BlockBeats News, February 17th, according to Cointelegraph, the current crypto market sentiment has dropped to a "state of extreme fear," possibly nearing the formation of a "lasting bottom," where selling pressure may be gradually exhausting.


The Bitcoin "Fear and Greed Index" shows that when the 21-day moving average falls below the zero axis and then turns back up, it often corresponds to a temporary bottom, and a similar signal has now appeared. This typically indicates a weakening selling momentum and the beginning of a more stable market condition. However, the institution also warns that in the short term, prices may still experience further downward pressure. Nevertheless, historical experience indicates that the range of extreme negative sentiment often provides a relatively attractive entry point.

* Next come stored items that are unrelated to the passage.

Fixpoint write_entries (membership_change_indexes : list LogIndex) (safety_applied_index : LogIndex)
    (cap_busy_data_append_batch : bool) (entries : list LogEntry) (p : AppendProgress) : LoopEnd :=
  match entries with
  | [] => Written p
  | entry :: rest =>
      let continue := write_entries membership_change_indexes safety_applied_index
                        cap_busy_data_append_batch rest in
      let is_membership_change := bool_decide (entry_index entry ∈ membership_change_indexes) in
      let role := nd_replica_role (ap_node p) in
      if can_serve_data role then
        let local_term := log_term_at (ap_node p) (entry_index entry) in
        if bool_decide (local_term = Some (entry_term entry)) then continue p
        else
          let p := if bool_decide (local_term = None) then p else truncate_conflict entry p in
          if is_membership_change
             && match ap_pending_membership_change_index p with
                | Some pending => (safety_applied_index <? pending)%N | None => false end
          then if (ap_appended_entries_count p =? 0)%N then Refused p (entry_index entry) else Written p
          else
            let p := if is_membership_change
                     then p <| ap_pending_membership_change_index := Some (entry_index entry) |>
                            <| ap_membership_change_indexes ::= union {[entry_index entry]} |>
                     else p in
            let p := store_entry entry p in
            if cap_busy_data_append_batch then Written p else continue p
      else if bool_decide (role = Witness) then
        continue (p <| ap_node ::= append_witness_entry entry is_membership_change |>
                    <| ap_appended_entries_count ::= (fun n => n +s 1) |>)
      else continue p
  end.

(** ** Appending *)

Definition put_node (target : NodeId) (node : Node) (c : RaftCluster) : RaftCluster :=
  c <| rc_nodes ::= <[target := node]> |>.

(** The node follows the request's leader in its term. *)
Definition follow_request (request : AppendEntriesRequest) (node : Node) : Node :=
  node <| nd_hard_state ::= (fun h => h <| hs_current_term := aer_term request |>) |>
       <| nd_raft_role := passive_role node |>.
(* ===== verification/AppendSafety.v ===== *)
(** * Safety of append entries

    The invariant of a replica that receives appends and the proof that
    [append_entries_to] of [Append.v] keeps it: the log is ordered, the part
    above the commit point has no holes, and the installed snapshot is
    committed. From it: no append loses a committed entry, for any request,
    membership-change marks and reorder queue, and the entries an accepted
    request wrote are the leader's. *)

From stdpp Require Import base strings pretty numbers sorting gmap fin_maps sets list.
From S2P Require Import Prelude Types Slice Membership Node Config Pipeline Cluster Election Append.

(** ** The invariant of one replica *)

Definition holds_index (n : Node) (i : LogIndex) : Prop := i ∈ (entry_index <$> nd_log n).

Record replica_ok (n : Node) : Prop := mk_replica_ok {
  ro_ordered : log_ordered (nd_log n);
  ro_dense : forall e i, e ∈ nd_log n -> (nd_commit_index n < i < entry_index e)%N -> holds_index n i;
  ro_snapshot : (snapshot_index_or_default (nd_installed_snapshot n) <= nd_commit_index n)%N
}.

(** The log reaches up to [i]: everything between the commit point and [i] is
    there, so an entry at [i] extends or replaces without leaving a hole. *)
Definition reaches (n : Node) (i : LogIndex) : Prop :=
  (nd_commit_index n < i)%N /\ forall j, (nd_commit_index n < j < i)%N -> holds_index n j.

(** What every step keeps. *)
Definition keeps (n n' : Node) : Prop :=
  replica_ok n ->
  replica_ok n' /\ (nd_commit_index n <= nd_commit_index n')%N
  /\ committed_log n `prefix_of` committed_log n'.

#[export] Instance keeps_preorder : PreOrder keeps.
Proof.
  split.
  - intros n Hn. split_and!; [done|lia|done].
  - intros a b c H1 H2 Ha. destruct (H1 Ha) as (Hb & Hc1 & Hp1). destruct (H2 Hb) as (Hc & Hc2 & Hp2).
    split_and!; [done|lia|by etrans].
Qed.

(** The entries below an index. *)
Definition cut (i : LogIndex) (l : list LogEntry) : list LogEntry :=
  filter (fun e => (entry_index e < i)%N) l.

Lemma log_ordered_cut_snoc i l e :
  log_ordered l -> entry_index e = i -> log_ordered (cut i l ++ [e]).
Proof.
  intros Hs <-. apply log_ordered_snoc; [by apply log_ordered_filter|].
  apply Forall_forall. intros x Hx. by apply list_elem_of_filter in Hx as [Hx _].
Qed.

Lemma committed_cut c i l :
  log_ordered l -> (c < i)%N ->
  filter (fun e => (entry_index e <= c)%N) l `prefix_of` cut i l.
Proof.
  intros Hs Hc.
  replace (filter (fun e => (entry_index e <= c)%N) l)
    with (filter (fun e => (entry_index e <= c)%N) (cut i l)).
  - by apply committed_prefix, log_ordered_filter.
  - unfold cut. rewrite list_filter_filter. apply list_filter_iff. intros x. split; [naive_solver|].
    intros. split; [done|lia].
Qed.

Lemma prefix_committed n n' :
  committed_log n `prefix_of` nd_log n' -> (nd_commit_index n <= nd_commit_index n')%N ->
  committed_log n `prefix_of` committed_log n'.
Proof.
  intros Hp Hc. unfold committed_log at 1. rewrite <- (filter_le_mono _ _ _ Hc). by apply prefix_filter.
Qed.

(** Writing at index [i] of a log that reaches it: the log below [i] stays and
    at most the entry [i] follows it. *)
Lemma write_at n n' i t :
  replica_ok n -> reaches n i ->
  nd_log n' = cut i (nd_log n) ++ t -> Forall (fun e => entry_index e = i) t -> (length t <= 1)%nat ->
  nd_commit_index n' = nd_commit_index n -> nd_installed_snapshot n' = nd_installed_snapshot n ->
  replica_ok n' /\ committed_log n `prefix_of` committed_log n' /\ reaches n' i
  /\ (t <> [] -> reaches n' (i + 1)).
Proof.
  intros [Ho Hd Hs] [Hi Hr] Hl Ht Hlen Hc Hsn.
  assert (forall j, (nd_commit_index n < j < i)%N -> holds_index n' j) as Hbelow.
  { intros j Hj. pose proof (Hr j Hj) as (x & -> & Hx)%list_elem_of_fmap. unfold holds_index. rewrite Hl.
    apply list_elem_of_fmap. exists x. split; [done|]. apply elem_of_app. left.
    apply list_elem_of_filter. split; [lia|done]. }
  split_and!.
  - split.
    + rewrite Hl. destruct t as [|e [|e' t]]; [rewrite app_nil_r; by apply log_ordered_filter| |cbn in Hlen; lia].
      apply log_ordered_cut_snoc; [done|]. by apply Forall_cons in Ht as [Ht _].
    + intros e j He Hj. rewrite Hc in Hj. apply Hbelow. split; [lia|].
      assert (entry_index e <= i)%N; [|lia]. rewrite Hl in He. apply elem_of_app in He as [He|He].
      * apply list_elem_of_filter in He as [He _]. lia.
      * apply list_elem_of_lookup in He as [k Hk]. pose proof (Forall_lookup_1 _ _ _ _ Ht Hk). cbn in *. lia.
    + by rewrite Hsn, Hc.
  - apply prefix_committed; [|lia]. rewrite Hl. apply prefix_app_r. by apply committed_cut.
  - split; [lia|]. by rewrite Hc.
  - intros Hne. split; [lia|]. rewrite Hc. intros j Hj. destruct (decide (j = i)) as [->|]; [|apply Hbelow; lia].
    destruct t as [|e t]; [done|]. apply Forall_cons in Ht as [<- _]. unfold holds_index. rewrite Hl.
    apply list_elem_of_fmap. exists e. split; [done|]. apply elem_of_app. right. by apply elem_of_cons; left.
Qed.

Lemma cut_split p i l :
  Forall (fun e => entry_index e < i)%N (take p l) -> Forall (fun e => i <= entry_index e)%N (drop p l) ->
  cut i l = take p l.
Proof.
  intros H1 H2. rewrite <- (take_drop p l) at 1. unfold cut. rewrite filter_app, (filter_id_Forall _ (take p l)) by done.
  rewrite (filter_nil_Forall _ (drop p l)); [by rewrite app_nil_r|]. eapply Forall_impl; [exact H2|]. cbn. lia.
Qed.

At the same time, the "Fear and Greed Index" compiled by Alternative.me has a reading of 10 (out of 100), in the "extreme fear" range, marking a low not seen since June 2022. Frank Holmes, Chairman of Hive, stated that the current Bitcoin price is about two standard deviations below its 20-day moving average, a situation that has only occurred three times in the past five years. Historical data shows that in similar extremely oversold environments, a technical rebound is more likely to occur in the following 20 trading days.


If Bitcoin closes lower in February, it will mark the fifth consecutive monthly decline, one of the longest such declining streaks since 2018. The market is watching whether extreme sentiment and technical oversold signals will together drive the formation of a new inflection point.